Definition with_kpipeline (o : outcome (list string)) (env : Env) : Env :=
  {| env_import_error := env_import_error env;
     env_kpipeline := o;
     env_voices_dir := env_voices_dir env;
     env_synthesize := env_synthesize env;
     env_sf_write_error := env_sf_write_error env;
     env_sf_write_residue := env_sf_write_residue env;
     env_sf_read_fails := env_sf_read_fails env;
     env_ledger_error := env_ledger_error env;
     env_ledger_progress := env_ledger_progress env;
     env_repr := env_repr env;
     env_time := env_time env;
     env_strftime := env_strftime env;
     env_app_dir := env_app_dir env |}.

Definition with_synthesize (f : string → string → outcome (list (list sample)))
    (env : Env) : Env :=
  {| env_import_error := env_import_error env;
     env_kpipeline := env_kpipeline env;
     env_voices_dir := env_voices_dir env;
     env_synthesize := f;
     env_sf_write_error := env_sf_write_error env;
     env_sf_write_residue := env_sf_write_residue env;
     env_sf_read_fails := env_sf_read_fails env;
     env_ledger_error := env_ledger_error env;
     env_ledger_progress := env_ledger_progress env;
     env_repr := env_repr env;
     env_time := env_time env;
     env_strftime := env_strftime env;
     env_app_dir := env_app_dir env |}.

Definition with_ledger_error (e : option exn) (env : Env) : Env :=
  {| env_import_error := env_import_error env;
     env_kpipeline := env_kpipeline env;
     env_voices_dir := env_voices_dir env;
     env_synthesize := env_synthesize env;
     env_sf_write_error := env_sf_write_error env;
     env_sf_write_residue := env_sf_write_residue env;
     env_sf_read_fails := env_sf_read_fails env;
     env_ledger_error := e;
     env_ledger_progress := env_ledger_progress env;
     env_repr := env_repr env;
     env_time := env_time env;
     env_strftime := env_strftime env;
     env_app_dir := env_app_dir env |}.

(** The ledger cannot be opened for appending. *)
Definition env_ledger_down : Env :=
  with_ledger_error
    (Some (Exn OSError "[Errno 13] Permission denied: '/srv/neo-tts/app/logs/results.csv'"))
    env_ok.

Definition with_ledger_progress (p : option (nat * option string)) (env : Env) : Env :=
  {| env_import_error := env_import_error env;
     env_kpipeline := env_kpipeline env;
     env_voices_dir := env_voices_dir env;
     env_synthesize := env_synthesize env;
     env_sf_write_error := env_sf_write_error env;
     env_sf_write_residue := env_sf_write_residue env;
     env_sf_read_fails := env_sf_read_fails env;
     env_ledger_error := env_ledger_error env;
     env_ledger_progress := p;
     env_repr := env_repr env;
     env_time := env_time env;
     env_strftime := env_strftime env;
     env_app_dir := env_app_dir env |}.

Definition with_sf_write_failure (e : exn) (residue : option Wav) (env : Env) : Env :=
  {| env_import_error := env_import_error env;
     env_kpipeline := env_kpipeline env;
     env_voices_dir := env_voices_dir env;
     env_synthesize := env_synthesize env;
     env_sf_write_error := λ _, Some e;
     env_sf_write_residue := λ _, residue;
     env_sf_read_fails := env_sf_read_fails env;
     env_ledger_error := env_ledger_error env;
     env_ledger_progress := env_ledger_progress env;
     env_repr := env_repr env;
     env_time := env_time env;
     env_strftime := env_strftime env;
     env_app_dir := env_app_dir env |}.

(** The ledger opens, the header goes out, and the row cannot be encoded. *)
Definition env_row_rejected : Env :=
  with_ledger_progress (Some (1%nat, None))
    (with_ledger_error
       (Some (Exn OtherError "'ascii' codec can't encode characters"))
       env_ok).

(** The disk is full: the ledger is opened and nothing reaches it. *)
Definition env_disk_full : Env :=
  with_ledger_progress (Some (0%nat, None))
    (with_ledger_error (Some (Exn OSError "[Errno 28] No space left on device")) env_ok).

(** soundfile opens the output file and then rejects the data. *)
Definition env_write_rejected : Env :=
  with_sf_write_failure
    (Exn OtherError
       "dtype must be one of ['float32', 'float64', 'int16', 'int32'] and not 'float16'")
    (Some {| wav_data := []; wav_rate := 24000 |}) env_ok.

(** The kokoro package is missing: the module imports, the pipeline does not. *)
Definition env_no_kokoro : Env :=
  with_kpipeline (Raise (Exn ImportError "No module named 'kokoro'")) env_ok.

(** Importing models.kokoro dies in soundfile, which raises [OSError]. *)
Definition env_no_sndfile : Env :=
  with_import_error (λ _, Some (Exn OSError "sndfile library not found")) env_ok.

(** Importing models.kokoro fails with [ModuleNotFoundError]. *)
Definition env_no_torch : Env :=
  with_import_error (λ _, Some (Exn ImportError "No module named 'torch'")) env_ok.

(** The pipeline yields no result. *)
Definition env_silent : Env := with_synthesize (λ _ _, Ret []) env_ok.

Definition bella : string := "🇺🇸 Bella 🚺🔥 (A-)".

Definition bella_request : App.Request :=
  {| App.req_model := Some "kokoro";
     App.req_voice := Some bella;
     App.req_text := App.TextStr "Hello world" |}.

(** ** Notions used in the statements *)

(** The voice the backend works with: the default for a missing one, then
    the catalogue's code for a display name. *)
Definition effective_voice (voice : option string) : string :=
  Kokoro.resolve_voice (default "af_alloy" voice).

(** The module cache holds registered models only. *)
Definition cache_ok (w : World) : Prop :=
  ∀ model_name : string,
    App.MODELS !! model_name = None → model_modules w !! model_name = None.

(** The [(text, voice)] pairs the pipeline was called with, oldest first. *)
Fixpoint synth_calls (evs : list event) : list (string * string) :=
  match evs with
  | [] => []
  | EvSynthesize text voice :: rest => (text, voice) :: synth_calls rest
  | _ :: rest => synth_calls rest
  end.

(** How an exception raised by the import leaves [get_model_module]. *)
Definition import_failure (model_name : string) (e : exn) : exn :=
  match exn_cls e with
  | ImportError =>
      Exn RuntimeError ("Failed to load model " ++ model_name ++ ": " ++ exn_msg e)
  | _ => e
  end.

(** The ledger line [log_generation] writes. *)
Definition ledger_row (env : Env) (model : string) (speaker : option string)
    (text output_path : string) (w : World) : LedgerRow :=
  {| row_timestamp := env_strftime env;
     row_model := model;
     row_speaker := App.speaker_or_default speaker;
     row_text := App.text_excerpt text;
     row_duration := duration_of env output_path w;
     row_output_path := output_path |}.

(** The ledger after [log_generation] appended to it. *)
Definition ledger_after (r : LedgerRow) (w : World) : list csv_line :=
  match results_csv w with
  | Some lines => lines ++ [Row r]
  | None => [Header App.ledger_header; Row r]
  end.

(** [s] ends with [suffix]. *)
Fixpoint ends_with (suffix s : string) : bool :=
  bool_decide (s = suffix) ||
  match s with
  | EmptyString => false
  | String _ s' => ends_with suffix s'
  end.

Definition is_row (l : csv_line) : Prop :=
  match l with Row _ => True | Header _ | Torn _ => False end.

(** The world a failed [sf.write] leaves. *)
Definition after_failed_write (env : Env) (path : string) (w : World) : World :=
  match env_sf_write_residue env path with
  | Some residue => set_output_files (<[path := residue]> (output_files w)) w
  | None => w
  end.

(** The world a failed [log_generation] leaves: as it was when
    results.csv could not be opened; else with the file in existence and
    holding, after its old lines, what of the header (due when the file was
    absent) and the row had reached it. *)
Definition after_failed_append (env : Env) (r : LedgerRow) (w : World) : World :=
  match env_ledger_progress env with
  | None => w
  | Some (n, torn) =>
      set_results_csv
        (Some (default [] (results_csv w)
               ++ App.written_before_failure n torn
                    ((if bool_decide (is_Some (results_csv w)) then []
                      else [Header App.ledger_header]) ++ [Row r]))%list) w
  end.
+ + + + +
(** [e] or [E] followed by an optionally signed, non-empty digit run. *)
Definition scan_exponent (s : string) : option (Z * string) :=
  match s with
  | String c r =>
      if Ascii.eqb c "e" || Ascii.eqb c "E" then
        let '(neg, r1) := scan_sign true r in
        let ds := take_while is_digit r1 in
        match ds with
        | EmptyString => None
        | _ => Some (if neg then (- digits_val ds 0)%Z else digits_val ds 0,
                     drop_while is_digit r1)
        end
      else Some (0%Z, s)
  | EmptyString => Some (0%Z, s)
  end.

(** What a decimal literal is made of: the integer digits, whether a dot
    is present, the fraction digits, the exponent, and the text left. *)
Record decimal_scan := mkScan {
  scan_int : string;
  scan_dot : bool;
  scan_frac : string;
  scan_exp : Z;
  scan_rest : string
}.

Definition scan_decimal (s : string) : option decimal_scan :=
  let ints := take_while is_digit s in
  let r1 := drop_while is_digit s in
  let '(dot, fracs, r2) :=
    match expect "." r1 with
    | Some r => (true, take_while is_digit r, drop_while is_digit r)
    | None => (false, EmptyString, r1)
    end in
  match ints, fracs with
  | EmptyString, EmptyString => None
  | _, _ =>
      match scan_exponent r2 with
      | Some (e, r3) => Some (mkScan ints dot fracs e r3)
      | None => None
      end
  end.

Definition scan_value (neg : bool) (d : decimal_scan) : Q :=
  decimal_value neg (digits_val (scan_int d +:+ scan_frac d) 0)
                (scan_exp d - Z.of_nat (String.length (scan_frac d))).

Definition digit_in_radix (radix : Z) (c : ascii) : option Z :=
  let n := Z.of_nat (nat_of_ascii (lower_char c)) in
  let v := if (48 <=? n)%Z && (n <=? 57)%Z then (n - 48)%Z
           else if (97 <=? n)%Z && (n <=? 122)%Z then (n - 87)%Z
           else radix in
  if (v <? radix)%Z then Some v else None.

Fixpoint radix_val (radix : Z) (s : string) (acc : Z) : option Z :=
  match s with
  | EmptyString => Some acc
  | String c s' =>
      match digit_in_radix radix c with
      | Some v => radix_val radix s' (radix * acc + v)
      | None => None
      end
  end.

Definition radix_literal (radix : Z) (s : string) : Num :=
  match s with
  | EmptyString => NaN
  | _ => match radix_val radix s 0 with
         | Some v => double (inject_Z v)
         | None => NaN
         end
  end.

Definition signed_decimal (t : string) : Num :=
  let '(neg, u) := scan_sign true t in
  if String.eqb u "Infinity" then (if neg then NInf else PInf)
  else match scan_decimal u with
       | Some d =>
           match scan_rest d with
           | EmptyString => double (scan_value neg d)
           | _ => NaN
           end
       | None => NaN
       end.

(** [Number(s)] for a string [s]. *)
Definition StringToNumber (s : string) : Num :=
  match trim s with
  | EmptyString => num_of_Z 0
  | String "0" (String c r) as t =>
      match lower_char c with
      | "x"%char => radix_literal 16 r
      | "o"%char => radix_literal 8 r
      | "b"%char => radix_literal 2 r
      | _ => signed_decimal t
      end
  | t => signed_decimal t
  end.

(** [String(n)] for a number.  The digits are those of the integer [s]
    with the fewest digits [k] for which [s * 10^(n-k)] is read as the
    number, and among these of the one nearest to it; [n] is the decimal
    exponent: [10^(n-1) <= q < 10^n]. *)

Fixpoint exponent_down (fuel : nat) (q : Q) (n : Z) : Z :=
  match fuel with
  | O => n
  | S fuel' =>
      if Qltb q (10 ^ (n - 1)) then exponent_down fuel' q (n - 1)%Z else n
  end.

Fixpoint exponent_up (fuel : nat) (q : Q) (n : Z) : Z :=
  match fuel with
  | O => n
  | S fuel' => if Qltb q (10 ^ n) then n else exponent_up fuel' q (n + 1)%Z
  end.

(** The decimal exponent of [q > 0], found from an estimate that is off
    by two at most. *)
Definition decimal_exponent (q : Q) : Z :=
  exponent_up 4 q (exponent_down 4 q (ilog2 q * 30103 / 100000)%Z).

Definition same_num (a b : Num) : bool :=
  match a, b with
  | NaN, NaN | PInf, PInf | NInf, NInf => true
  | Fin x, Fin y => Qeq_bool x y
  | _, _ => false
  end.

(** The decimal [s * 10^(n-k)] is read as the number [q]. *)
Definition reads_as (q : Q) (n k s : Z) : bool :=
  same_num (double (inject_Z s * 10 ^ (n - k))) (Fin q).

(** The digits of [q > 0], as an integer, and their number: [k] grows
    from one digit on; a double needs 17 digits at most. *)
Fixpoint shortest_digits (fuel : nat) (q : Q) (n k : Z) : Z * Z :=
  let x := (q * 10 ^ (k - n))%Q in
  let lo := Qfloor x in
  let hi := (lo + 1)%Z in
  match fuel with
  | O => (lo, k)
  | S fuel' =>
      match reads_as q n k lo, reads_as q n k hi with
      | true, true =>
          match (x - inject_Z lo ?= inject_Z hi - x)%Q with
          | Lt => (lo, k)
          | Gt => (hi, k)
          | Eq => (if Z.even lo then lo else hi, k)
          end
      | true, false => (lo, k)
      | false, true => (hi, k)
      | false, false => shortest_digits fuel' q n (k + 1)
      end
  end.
+ + + + +
In the listing above, the lines from the one containing "Definition StringToNumber (s" through the one containing "number, and among" must be set down exactly, with no other lines.

Definition StringToNumber (s : string) : Num :=
  match trim s with
  | EmptyString => num_of_Z 0
  | String "0" (String c r) as t =>
      match lower_char c with
      | "x"%char => radix_literal 16 r
      | "o"%char => radix_literal 8 r
      | "b"%char => radix_literal 2 r
      | _ => signed_decimal t
      end
  | t => signed_decimal t
  end.

(** [String(n)] for a number.  The digits are those of the integer [s]
    with the fewest digits [k] for which [s * 10^(n-k)] is read as the
    number, and among these of the one nearest to it; [n] is the decimal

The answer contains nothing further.